Summary: In staged confrontations between two puppets, infants under 18 months preferred the one who deferred. However, older children preferred the victors.
Source: UC Irvine
Social status matters, even to infants between 10 and 16 months old, according to a new study by two University of California, Irvine cognitive scientists. Published online in Current Biology, the research found that in staged confrontations between two puppets, babies preferred the one who deferred.
“Infants recognize basic indicators of high and low social status, like in a right-of-way conflict where one person bows down and lets another one pass,” said co-author Barbara Sarnecka, an associate professor of cognitive sciences.
“They seem to prefer the low-status person who bows, which is how many nonhuman social species behave.”
In the experiment, babies watched – one at a time – as two puppets tried to cross a stage from opposite sides at the same time. The dolls met in the middle and bumped into each other repeatedly. Finally, one yielded to the other by making a bowing motion and moving out of its way. Afterward, both puppets were held out toward the infant to see which one they reached for. Twenty-four of 30 babies chose the yielder.
Sarnecka and co-author Ashley Thomas, who earned master’s and doctoral degrees in psychology at UCI and is now a postdoctoral fellow at Harvard University, compared these findings to those of a similar study – published in Nature Human Behaviour – they had previously conducted with toddlers between 21 and 31 months old. In that case, 20 of 23 subjects favored the victor, but not if winning required force. When one puppet succeeded in passing by knocking the other doll out of the way, 18 of the toddlers reached for the one that had been knocked down.
“Something happens between 16 and 21 months,” Sarnecka said. “We see uniquely human social behaviors emerging in childhood. Toddlers also recognize social status but prefer the person who is bowed to. They do choose winners, but they seem to avoid bullies.

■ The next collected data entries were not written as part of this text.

Lemma rstrip_join_lines L : rstrip (join_lines L) = join_lines (rstrip_lines L).
Proof.
  induction L as [|x L IH]; [done|]. destruct L as [|y L].
  - simpl. destruct (blank x) eqn:E; [by apply rstrip_blank|done].
  - rewrite join_lines_cons by done.
    change (rstrip_lines (x :: y :: L))
      with (match rstrip_lines (y :: L) with
            | [] => if blank x then [] else [rstrip x]
            | r => x :: r
            end).
    destruct (rstrip_lines (y :: L)) as [|r rs] eqn:E.
    + assert (blank (join_lines (y :: L)) = true) as Hb.
      { apply rstrip_nil_blank. by rewrite IH. }
      rewrite rstrip_app_blank by done.
      destruct (blank x) eqn:Ex; [by apply rstrip_blank|done].
    + assert (blank (join_lines (y :: L)) = false) as Hb.
      { rewrite <- blank_rstrip, IH, blank_join_lines, <- E.
        apply rstrip_lines_nonblank. by rewrite E. }
      rewrite rstrip_app_nonblank.
      2:{ exact Hb. }
      rewrite (join_lines_cons x (r :: rs)) by done. f_equal.
      rewrite rstrip_cons.
      change (blank (LF :: join_lines (y :: L)))
        with (blank (join_lines (y :: L))).
      rewrite Hb. by rewrite IH.
Qed.

Lemma serialize_lines L : serialize L = join_lines (rstrip_lines L) ++ [LF].
Proof. unfold serialize. by rewrite rstrip_join_lines. Qed.



(** *** [splitlines] of what [join_lines] wrote *)

Lemma splitlines_line l s :
  lb_free l -> splitlines (l ++ LF :: s) = l :: splitlines s.
Proof.
  intros Hl. induction Hl as [|c l Hc Hl IH]; [done|].
  cbn [app splitlines]. rewrite Hc, IH. reflexivity.
Qed.
(** * mcp-nevent: the transport client and the tool dispatcher

    A shallow embedding of [client/nevent-client.ts], of the typed tool
    functions of [tools/users.ts], [tools/campaigns.ts], [tools/lineup.ts]
    and of the call-tool handler of [index.ts], followed by the properties
    of the specification that are about them.

    Conventions of the model.
    - A JavaScript string is a [string] of bytes: the UTF-8 encoding of a
      well-formed string (one without an unpaired surrogate).
    - A JavaScript number is written [JNum n] for an integer [n] and stands
      for the double nearest to [n], which is what [JSON.parse] makes of the
      digits of [n]; every numeric argument of the catalogue (page, size,
      limit, displayOrder, ...) is integer valued. Numbers with a fraction
      are outside the model.
    - An object is the list of its own properties in property order (the
      array indices in ascending order, then the other keys in the order
      they were added); the values that reach this program are decoded from
      JSON, so no property is callable.
    - [fetch], the URL parser and the two body readers of a response are
      platform code: they are oracles carried by an environment [Env] and by
      the [Response] record. *)

From Stdlib Require Import String Ascii List ZArith Bool Lia DecimalString.
Import ListNotations.
Open Scope string_scope.
Set Warnings "-register-all".

(* ================================================================== *)
(** ** JavaScript values and the runtime operations the code relies on *)
(* ================================================================== *)

Module JS.

Inductive JsValue : Type :=
| JUndefined
| JNull
| JBool (b : bool)
| JNum (n : Z)
| JStr (s : string)
| JArr (items : list JsValue)
| JObj (members : list (string * JsValue)).

Definition JsObject : Type := list (string * JsValue).

(** Induction on a value that reaches the elements of an array. *)
Section JsValue_induction.
Variable P : JsValue -> Prop.
Hypothesis P_undefined : P JUndefined.
Hypothesis P_null : P JNull.
Hypothesis P_bool : forall b, P (JBool b).
Hypothesis P_num : forall n, P (JNum n).
Hypothesis P_str : forall s, P (JStr s).
Hypothesis P_arr : forall items, Forall P items -> P (JArr items).
Hypothesis P_obj : forall members, P (JObj members).

Fixpoint JsValue_elements_ind (v : JsValue) : P v :=
  match v with
  | JUndefined => P_undefined
  | JNull => P_null
  | JBool b => P_bool b
  | JNum n => P_num n
  | JStr s => P_str s
  | JArr items =>
      P_arr items
        ((fix all (l : list JsValue) : Forall P l :=
            match l with
            | [] => Forall_nil P
            | x :: rest => Forall_cons x (JsValue_elements_ind x) (all rest)
            end) items)
  | JObj members => P_obj members
  end.
End JsValue_induction.

(** The classes of [Error] the program meets. [EMcpError] is the SDK's
    [McpError], which carries a numeric code. *)
Inductive ErrorClass : Type :=
| EError
| ETypeError
| ESyntaxError
| EMcpError (code : Z).

(** What a [throw] (or a rejected promise) carries: an instance of [Error]
    with its [message], or any other value. *)
Inductive Thrown : Type :=
| ErrorObject (cls : ErrorClass) (message : string)
| ThrownValue (v : JsValue).

(** The outcome of evaluating an expression that may throw. *)
Inductive Completion (A : Type) : Type :=
| Normal (a : A)
| Throw (e : Thrown).
Arguments Normal {A} a.
Arguments Throw {A} e.

Definition cbind {A B} (c : Completion A) (k : A -> Completion B) : Completion B :=
  match c with
  | Normal a => k a
  | Throw e => Throw e
  end.

Notation "'let!' x ':=' c 'in' k" := (cbind c (fun x => k))
  (at level 10, x name, c at level 100, k at level 200).

(** *** Strings *)

Definition dquote : string := String "034"%char EmptyString.
Definition newline : string := String "010"%char EmptyString.

(** [s.includes(sub)] *)
Fixpoint includes (s sub : string) : bool :=
  if prefix sub s then true
  else match s with
       | EmptyString => false
       | String _ rest => includes rest sub
       end.

(** *** Numbers *)

Definition decimal (n : Z) : string := NilZero.string_of_int (Z.to_int n).

(** 2^53: below it every integer is a double. *)
Definition two53 : Z := 9007199254740992.

(** The double nearest to the integer [n], ties to even, for [0 <= n]:
    the 53 leading bits of [n], rounded. *)
Definition nearest_double (n : Z) : Z :=
  if (n <? two53)%Z then n
  else
    let e := (Z.log2 n - 52)%Z in
    let q := Z.shiftr n e in
    let r := (n - Z.shiftl q e)%Z in
    let half := Z.shiftl 1 (e - 1) in
    let q' := if (half <? r)%Z || ((r =? half)%Z && Z.odd q)
              then (q + 1)%Z else q in
    Z.shiftl q' e.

Taken together, the findings from these two studies yield new insights into how the mind develops, especially those parts that are in charge of how we think about other people.”
According to Thomas, the results are consistent with what’s found in some other species, where low-status individuals defer to high-status ones to avoid the threat of aggression. “Our studies suggest that although humans start out like many species, a shift occurs between the first and second year of life,” she said. “For humans, high-status individuals can provide benefits to low-status individuals, such as guidance, protection and knowledge.”.

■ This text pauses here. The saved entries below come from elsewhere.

(** * SimuladorMQTT: the per-device process simulation of [sim_soia_hivemq.py]

    A shallow embedding of [DeviceState.__init__] and of the loop of [run()]
    (the body run for one device in one tick, the pass over all the devices,
    the successive passes), followed by the properties of the doser state
    machine, the dosing model, the tank model and the analog signals.  Line
    numbers are those of [src/sim_soia_hivemq.py].

    Numbers.  Python [int] is [Z].  Python [float] is modelled by the exact
    rationals [Q]: every arithmetic operation is the exact one, so the
    rounding error of binary64 is outside this model; comparisons are the
    exact comparisons.  A float division by zero raises [ZeroDivisionError]
    in Python; here it yields [None].

    Effects.  [random.random()] draws are inputs ([Draws]); the wall clock is
    an input (the timestamp [ts] and the test [now >= next_stat_time]);
    [client.publish] appends a [Msg] to the list of messages of the tick.
    The connection to the broker is not modelled, and of the sleep between
    two passes only its duration is.

    Also embedded: [Config.devices] (the parsing of [DEVICES]), the
    dictionary [states], and the iteration of [while True] with its clock
    readings, refresh timer and sleep duration.  Left out: [iso_utc],
    [make_client], the JSON text [publish_json] sends and the reading of the
    environment. *)

From Stdlib Require Import QArith Qround Qabs ZArith Ascii String List Bool Lia Lqa.
Import ListNotations.
Local Open Scope Q_scope.
(** A new Booking for an event that is not in the store: the lookup is
    made, the save fails and the store is unchanged. *)
Lemma booking_reference_check_witness :
  (save_booking (new_booking asciiLower 1 (sample_booking (Some 9) "Ada@Example.com"))
                sample_store).1
  = ([FindEventById (Some 9)], Throw DanglingReferenceError)
  ∧ (save_booking (new_booking asciiLower 1 (sample_booking (Some 9) "Ada@Example.com"))
                  sample_store).2 = sample_store.
Proof.
  pose proof (booking_reference_check
                (new_booking asciiLower 1 (sample_booking (Some 9) "Ada@Example.com"))
                sample_store) as H.
  destruct H as [H _]; [vm_compute; reflexivity|].
  destruct (H eq_refl) as (Hlog & Hfail & _).
  destruct Hfail as (Hr & Hdb & _); [vm_compute; reflexivity|].
  split; [|exact Hdb].
  rewrite (surjective_pairing (save_booking _ _).1). by rewrite Hlog, Hr.
Defined.

(** C2. normalizeTime trims and uppercases its input.  When the result is
    a 24-hour time H[H]:MM with the hour in 0..23 and the minute in 0..59
    it is returned as it is, not padded; otherwise, when it is H[H]:MM
    followed (after optional white space) by AM or PM, the hour gets 12
    added when PM and not 12, becomes 0 when AM and 12, and is written
    with a zero in front when it is a single digit; otherwise the call
    fails with InvalidTimeFormat.  The padded hour is two digits that read
    as the hour.  So "14:30" gives "14:30", "9:00" gives "9:00",
    "2:30 PM" gives "14:30", "25:00" fails, "2:05 AM" gives "02:05",
    "12:05 AM" gives "00:05", "12:05 PM" gives "12:05", " 9:15 pm " gives
    "21:15" and " 7:45 am " gives "07:45".  ([unicodeUpper] never gives an
    ASCII small letter.) *)
Theorem normalizeTime_contract (unicodeUpper : jsstring → jsstring) :
  (∀ t d, d ∈ unicodeUpper t → is_lower d = false) →
  (∀ timeStr,
     normalizeTime unicodeUpper timeStr
     = normalizeTime_words unicodeUpper timeStr)
  ∧ (∀ hour, (0 ≤ hour < 100)%Z →
       length (hour_numeral hour) = 2%nat
       ∧ all_digits (hour_numeral hour) = true
       ∧ decimal (hour_numeral hour) = hour)
  ∧ normalizeTime unicodeUpper (str "14:30") = Ok (str "14:30")
  ∧ normalizeTime unicodeUpper (str "9:00") = Ok (str "9:00")
  ∧ normalizeTime unicodeUpper (str "2:30 PM") = Ok (str "14:30")
  ∧ normalizeTime unicodeUpper (str "25:00") = Throw InvalidTimeFormat
  ∧ normalizeTime unicodeUpper (str "2:05 AM") = Ok (str "02:05")
  ∧ normalizeTime unicodeUpper (str "12:05 AM") = Ok (str "00:05")
  ∧ normalizeTime unicodeUpper (str "12:05 PM") = Ok (str "12:05")
  ∧ normalizeTime unicodeUpper (str " 9:15 pm ") = Ok (str "21:15")
  ∧ normalizeTime unicodeUpper (str " 7:45 am ") = Ok (str "07:45").
Proof.
  intros HU. split; [intros s; by apply normalizeTime_words_eq|].
  split; [apply hour_numeral_two_digits|].
  repeat split; by vm_compute.
Qed.

(** With the ASCII case table, on " 9:05 am ": the hour gets its zero. *)
Lemma normalizeTime_contract_witness :
  normalizeTime asciiUpper (str " 9:05 am ")
  = normalizeTime_words asciiUpper (str " 9:05 am ")
  ∧ normalizeTime_words asciiUpper (str " 9:05 am ") = Ok (str "09:05").
Proof.
  split; [|by vm_compute].
  exact (proj1 (normalizeTime_contract asciiUpper asciiUpper_not_lower)
               (str " 9:05 am ")).
Defined.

About this neuroscience research article
Source: UC Irvine Media Contacts: Pat Harriman – UC Irvine Image Source: The image is in the public domain.

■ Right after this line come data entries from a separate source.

(** The [while (true)] loop of [handleData] on [this.messageBuffer].
Every turn that does not [break] removes at least the four code
units of the header separator, so [S (length buf)] turns are always
enough (see [handleData_loop_fuel]). *)
Fixpoint handleData_loop (fuel : nat) (buf : jsstring) (st : St)
: jsstring * St :=
match fuel with
| O => (buf, st)
| S fuel' =>
match indexOf CRLFCRLF buf with
| None => (buf, st)
| Some headerEnd =>
let headers := substring buf 0 headerEnd in
match contentLengthMatch headers with
| None => ([], st)
| Some digits =>
let contentLength := Z.to_nat (parseInt digits) in
let messageStart := (headerEnd + 4)%nat in
let messageEnd := (messageStart + contentLength)%nat in
if (length buf <? messageEnd)%nat then (buf, st)
else
  let messageContent := substring buf messageStart messageEnd in
  handleData_loop fuel' (substring_from buf messageEnd)
                  (deliver messageContent st)
end
end
end.

(** [handleData(data)] on the buffer alone. *)
Definition handleData_buffer (buf : jsstring) (data : list Z) (st : St)
: jsstring * St :=
let buf' := buf ++ utf8_decode data in
handleData_loop (S (length buf')) buf' st.
End Framer.

(** The decoder seen as [feed]: the bodies surfaced by one chunk. *)
Definition feed (buf : jsstring) (data : list Z) : jsstring * list jsstring :=
  handleData_buffer (fun body out => out ++ [body]) buf data [].

(** Feeding a sequence of chunks in order, collecting all outputs. *)
Fixpoint feed_all (buf : jsstring) (chunks : list (list Z))
  : jsstring * list jsstring :=
  match chunks with
  | [] => (buf, [])
  | data :: chunks' =>
      let '(buf1, out1) := feed buf data in
      let '(buf2, out2) := feed_all buf1 chunks' in
      (buf2, out1 ++ out2)
  end.

(** The string that [sendRequest] and [sendNotification] pass to
    [stdin.write]: [header + content]. *)
Definition header_of (content : jsstring) : jsstring :=
  js "Content-Length: " ++ number_toString (Buffer_byteLength content) ++ CRLFCRLF.

Definition request_content (id : Z) (method : jsstring) (params : json) : jsstring :=
  JSON_stringify
    (JObj [(js "jsonrpc", JStr (js "2.0")); (js "id", JNum id);
           (js "method", JStr method); (js "params", params)]).

Definition notification_content (method : jsstring) (params : json) : jsstring :=
  JSON_stringify
    (JObj [(js "jsonrpc", JStr (js "2.0"));
           (js "method", JStr method); (js "params", params)]).

(** ** The client object of [analyze_with_lsp.ts] *)

(** [new Error(message)]. *)
Record JsError : Type := Error { message : jsstring }.

(** How a promise ends; the value of a fulfilled promise may be
    [undefined] ([None]). *)
Inductive Outcome : Type :=
  | Resolved (value : option json)
  | Rejected (reason : JsError).

(** An entry of [pendingRequests].  [resolve] and [reject] are the two
    capabilities of one promise, named here by its handle. *)
Record PendingRequest : Type := {
  promise : nat;
  timeout : nat;
}.

(** The closure handed to [setTimeout] by [sendRequest]: it captures the
    request id, the method and the promise's [reject]. *)
Record Timer : Type := {
  timer_id : Z;
  timer_method : jsstring;
  timer_reject : nat;
  timer_ms : Z;
}.

(** A call of [this.emit], as seen by the listeners. *)
Inductive Emitted : Type :=
  | EmitNotification (method : json) (params : option json)
  | EmitExit (code : option Z).

(** The fields of the object, followed by the part of the runtime it acts
    on: the child's stdin, the armed timers, the promises it has created
    and the events it has emitted. *)
Record LSPClient : Type := {
  process : bool;
  messageBuffer : jsstring;
  nextRequestId : Z;
  pendingRequests : gmap Z PendingRequest;
  initialized : bool;
  stdin : list Z;
  timers : gmap nat Timer;
  nextTimer : nat;
  promises : gmap nat Outcome;
  nextPromise : nat;
  emitted : list Emitted;
}.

Highlights • Infants were shown zero-sum conflicts • In four experiments, infants chose the yielding puppet • In win-win situations, infants did not show a preference • When there was not conflict, infants did not show a preference
Summary For humans and other social species, social status matters: it determines who wins access to contested resources, territory, and mates. Human infants are sensitive to dominance status cues. They expect conflicts to be won by larger individuals, those with more allies, and those with a history of winning. But being sensitive to status cues is not enough; individuals must also use status information when deciding whom to approach and whom to avoid. In many non-human species, low-status individuals avoid high-status individuals and in so doing avoid the threat of aggression. In these species, high-status individuals commit random acts of aggression toward subordinates and even commit infanticide. However, for less reactively aggressive species, high-status individuals may be good coalition partners. This is especially true for humans, where high-status individuals can provide guidance, protection, and knowledge to subordinates. Indeed, human adults, human toddlers, and adult bonobos prefer high-status individuals to low-status ones. Here, we present 6 experiments testing whether 10- to 16-month-old human infants choose high- or low-status individuals—specifically, winners or yielders in zero-sum conflicts—and find that infants choose puppets who yield. Intriguingly, toddlers just 6 months older choose the winners of such conflicts. This suggests that, although humans start out like many other species, avoiding high-status others, we shift in toddlerhood to approaching high-status individuals, consistent with the idea that, for humans, high-status individuals can provide benefits to low-status ones.